[[ DATA IN THIS EXERCISE, beginning ]]
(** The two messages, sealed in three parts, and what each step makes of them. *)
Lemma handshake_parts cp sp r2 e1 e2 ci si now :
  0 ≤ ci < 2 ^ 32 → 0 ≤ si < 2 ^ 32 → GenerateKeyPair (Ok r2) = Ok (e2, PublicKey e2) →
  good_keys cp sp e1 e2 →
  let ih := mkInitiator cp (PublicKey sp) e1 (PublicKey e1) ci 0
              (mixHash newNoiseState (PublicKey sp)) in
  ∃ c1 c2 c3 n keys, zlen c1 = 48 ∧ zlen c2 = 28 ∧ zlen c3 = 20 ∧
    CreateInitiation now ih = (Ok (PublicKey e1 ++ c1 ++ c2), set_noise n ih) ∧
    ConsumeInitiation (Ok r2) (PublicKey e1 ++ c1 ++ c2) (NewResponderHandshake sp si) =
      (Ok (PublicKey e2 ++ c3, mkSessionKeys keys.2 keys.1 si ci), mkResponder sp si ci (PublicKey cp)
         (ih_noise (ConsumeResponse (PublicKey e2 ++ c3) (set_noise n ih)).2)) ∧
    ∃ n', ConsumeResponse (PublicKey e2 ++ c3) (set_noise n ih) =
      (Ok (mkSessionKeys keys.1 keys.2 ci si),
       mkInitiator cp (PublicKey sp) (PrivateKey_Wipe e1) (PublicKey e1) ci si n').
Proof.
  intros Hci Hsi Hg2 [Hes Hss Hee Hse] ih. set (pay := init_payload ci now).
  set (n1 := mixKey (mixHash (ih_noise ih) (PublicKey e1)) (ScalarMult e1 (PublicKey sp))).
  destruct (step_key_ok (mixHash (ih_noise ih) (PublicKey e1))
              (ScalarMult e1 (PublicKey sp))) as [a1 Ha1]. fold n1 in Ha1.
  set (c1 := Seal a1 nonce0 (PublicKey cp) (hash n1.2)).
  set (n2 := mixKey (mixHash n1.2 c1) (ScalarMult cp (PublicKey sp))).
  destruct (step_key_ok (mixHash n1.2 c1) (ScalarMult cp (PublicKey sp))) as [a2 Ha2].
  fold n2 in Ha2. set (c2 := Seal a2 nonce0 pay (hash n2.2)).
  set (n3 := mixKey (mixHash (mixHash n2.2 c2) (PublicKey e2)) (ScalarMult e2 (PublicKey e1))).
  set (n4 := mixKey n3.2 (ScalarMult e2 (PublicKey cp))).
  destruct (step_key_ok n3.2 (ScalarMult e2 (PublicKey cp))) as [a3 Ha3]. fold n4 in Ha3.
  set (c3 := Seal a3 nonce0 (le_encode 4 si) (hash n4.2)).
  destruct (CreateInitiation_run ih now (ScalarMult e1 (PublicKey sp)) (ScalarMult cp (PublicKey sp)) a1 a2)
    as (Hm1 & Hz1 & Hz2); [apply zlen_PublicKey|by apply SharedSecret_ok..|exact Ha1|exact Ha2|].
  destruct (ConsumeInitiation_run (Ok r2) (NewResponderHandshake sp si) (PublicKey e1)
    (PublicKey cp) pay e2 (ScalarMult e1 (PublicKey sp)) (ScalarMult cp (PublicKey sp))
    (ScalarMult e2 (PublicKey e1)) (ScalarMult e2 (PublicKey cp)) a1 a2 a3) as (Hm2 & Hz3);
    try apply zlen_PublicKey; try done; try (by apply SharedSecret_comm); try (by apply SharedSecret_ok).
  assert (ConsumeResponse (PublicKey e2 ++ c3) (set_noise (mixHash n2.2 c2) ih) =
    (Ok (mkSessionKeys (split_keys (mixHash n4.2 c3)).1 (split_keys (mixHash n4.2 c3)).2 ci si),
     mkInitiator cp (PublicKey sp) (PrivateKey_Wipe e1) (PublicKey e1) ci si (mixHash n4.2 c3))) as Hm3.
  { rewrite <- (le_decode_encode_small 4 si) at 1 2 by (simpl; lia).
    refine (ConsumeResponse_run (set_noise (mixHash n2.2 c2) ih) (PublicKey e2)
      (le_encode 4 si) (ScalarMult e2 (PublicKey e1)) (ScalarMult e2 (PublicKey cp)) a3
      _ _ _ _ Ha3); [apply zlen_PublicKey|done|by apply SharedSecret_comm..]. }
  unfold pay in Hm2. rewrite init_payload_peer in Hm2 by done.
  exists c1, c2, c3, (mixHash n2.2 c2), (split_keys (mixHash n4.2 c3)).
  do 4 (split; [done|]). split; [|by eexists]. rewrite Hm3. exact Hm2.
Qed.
[[ DATA IN THIS EXERCISE, end ]]
[[ DATA IN THIS EXERCISE, beginning ]]
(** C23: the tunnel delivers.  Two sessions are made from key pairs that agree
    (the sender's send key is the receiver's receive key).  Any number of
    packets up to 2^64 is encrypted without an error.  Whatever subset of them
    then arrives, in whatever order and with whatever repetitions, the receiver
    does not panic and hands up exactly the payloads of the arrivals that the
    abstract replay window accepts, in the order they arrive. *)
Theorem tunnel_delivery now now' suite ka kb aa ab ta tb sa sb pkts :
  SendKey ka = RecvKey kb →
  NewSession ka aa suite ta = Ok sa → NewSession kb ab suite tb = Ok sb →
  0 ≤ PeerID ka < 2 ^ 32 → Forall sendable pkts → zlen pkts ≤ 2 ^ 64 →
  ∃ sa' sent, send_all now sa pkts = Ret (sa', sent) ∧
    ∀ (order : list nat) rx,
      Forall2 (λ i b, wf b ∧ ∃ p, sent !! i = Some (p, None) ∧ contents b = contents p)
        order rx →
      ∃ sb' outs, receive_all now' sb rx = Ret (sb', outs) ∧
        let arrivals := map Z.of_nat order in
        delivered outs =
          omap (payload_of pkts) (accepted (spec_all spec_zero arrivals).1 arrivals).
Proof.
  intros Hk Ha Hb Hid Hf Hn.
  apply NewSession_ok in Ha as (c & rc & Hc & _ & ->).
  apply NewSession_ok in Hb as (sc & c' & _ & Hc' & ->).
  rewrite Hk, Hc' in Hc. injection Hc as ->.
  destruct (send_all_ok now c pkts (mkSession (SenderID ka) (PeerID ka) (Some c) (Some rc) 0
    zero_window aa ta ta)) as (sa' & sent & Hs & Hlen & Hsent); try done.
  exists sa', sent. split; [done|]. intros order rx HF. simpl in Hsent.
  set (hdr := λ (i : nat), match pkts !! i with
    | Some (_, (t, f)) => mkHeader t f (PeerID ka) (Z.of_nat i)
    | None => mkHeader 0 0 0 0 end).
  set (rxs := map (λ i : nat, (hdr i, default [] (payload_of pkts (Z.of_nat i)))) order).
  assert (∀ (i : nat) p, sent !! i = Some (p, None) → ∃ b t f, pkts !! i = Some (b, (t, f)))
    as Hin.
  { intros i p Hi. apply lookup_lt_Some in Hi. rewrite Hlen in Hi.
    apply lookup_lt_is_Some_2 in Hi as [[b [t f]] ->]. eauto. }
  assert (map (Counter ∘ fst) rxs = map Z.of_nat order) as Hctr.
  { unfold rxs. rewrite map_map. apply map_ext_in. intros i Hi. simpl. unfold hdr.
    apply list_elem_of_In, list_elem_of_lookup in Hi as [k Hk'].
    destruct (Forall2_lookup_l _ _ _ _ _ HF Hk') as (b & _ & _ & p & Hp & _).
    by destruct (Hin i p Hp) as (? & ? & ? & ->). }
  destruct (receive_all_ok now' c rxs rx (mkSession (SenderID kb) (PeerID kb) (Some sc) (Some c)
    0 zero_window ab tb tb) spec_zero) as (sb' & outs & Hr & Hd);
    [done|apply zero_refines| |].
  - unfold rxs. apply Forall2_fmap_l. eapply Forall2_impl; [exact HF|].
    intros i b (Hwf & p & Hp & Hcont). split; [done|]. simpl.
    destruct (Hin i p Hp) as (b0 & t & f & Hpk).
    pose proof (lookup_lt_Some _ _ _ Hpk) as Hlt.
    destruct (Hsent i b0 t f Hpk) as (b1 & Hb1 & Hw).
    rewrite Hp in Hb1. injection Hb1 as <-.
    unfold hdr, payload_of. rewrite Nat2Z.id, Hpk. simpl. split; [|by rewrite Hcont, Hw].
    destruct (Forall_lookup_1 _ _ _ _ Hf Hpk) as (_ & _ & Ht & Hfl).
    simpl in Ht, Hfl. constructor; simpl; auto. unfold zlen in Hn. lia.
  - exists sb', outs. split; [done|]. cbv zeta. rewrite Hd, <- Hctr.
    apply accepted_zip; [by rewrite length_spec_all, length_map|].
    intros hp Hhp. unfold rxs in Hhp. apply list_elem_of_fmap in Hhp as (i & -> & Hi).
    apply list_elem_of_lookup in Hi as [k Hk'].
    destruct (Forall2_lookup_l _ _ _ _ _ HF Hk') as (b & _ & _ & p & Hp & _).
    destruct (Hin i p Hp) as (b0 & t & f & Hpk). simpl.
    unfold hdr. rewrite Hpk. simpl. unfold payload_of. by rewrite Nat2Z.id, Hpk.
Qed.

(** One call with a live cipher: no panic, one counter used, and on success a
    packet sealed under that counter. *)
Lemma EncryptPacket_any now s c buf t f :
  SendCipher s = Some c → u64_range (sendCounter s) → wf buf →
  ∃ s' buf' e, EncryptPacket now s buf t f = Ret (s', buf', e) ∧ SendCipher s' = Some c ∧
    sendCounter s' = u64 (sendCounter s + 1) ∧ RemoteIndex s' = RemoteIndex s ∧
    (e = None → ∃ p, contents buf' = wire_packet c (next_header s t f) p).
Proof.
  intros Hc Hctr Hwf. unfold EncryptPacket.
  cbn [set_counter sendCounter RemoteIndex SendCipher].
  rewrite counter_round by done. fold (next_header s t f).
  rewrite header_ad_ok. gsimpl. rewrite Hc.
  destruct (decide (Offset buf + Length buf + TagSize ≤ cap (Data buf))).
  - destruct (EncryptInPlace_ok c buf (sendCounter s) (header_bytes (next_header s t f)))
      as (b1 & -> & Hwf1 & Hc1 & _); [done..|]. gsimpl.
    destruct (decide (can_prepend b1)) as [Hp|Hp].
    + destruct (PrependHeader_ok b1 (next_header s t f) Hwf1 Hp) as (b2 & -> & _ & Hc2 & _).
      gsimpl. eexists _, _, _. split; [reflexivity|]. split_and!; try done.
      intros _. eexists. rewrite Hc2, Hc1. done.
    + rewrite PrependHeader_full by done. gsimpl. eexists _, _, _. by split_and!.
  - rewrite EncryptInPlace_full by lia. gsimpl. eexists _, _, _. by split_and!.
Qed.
[[ DATA IN THIS EXERCISE, end ]]
EXERCISE REQUIREMENTS: The stretch of entries above that starts with the line containing "set (n1 := mixKey" and goes on through the line containing "set (c1 := Seal" is to be transcribed exactly, and no other line is to be transcribed.

ANSWER TO THIS TASK:
  set (n1 := mixKey (mixHash (ih_noise ih) (PublicKey e1)) (ScalarMult e1 (PublicKey sp))).
  destruct (step_key_ok (mixHash (ih_noise ih) (PublicKey e1))
              (ScalarMult e1 (PublicKey sp))) as [a1 Ha1]. fold n1 in Ha1.
  set (c1 := Seal a1 nonce0 (PublicKey cp) (hash n1.2)).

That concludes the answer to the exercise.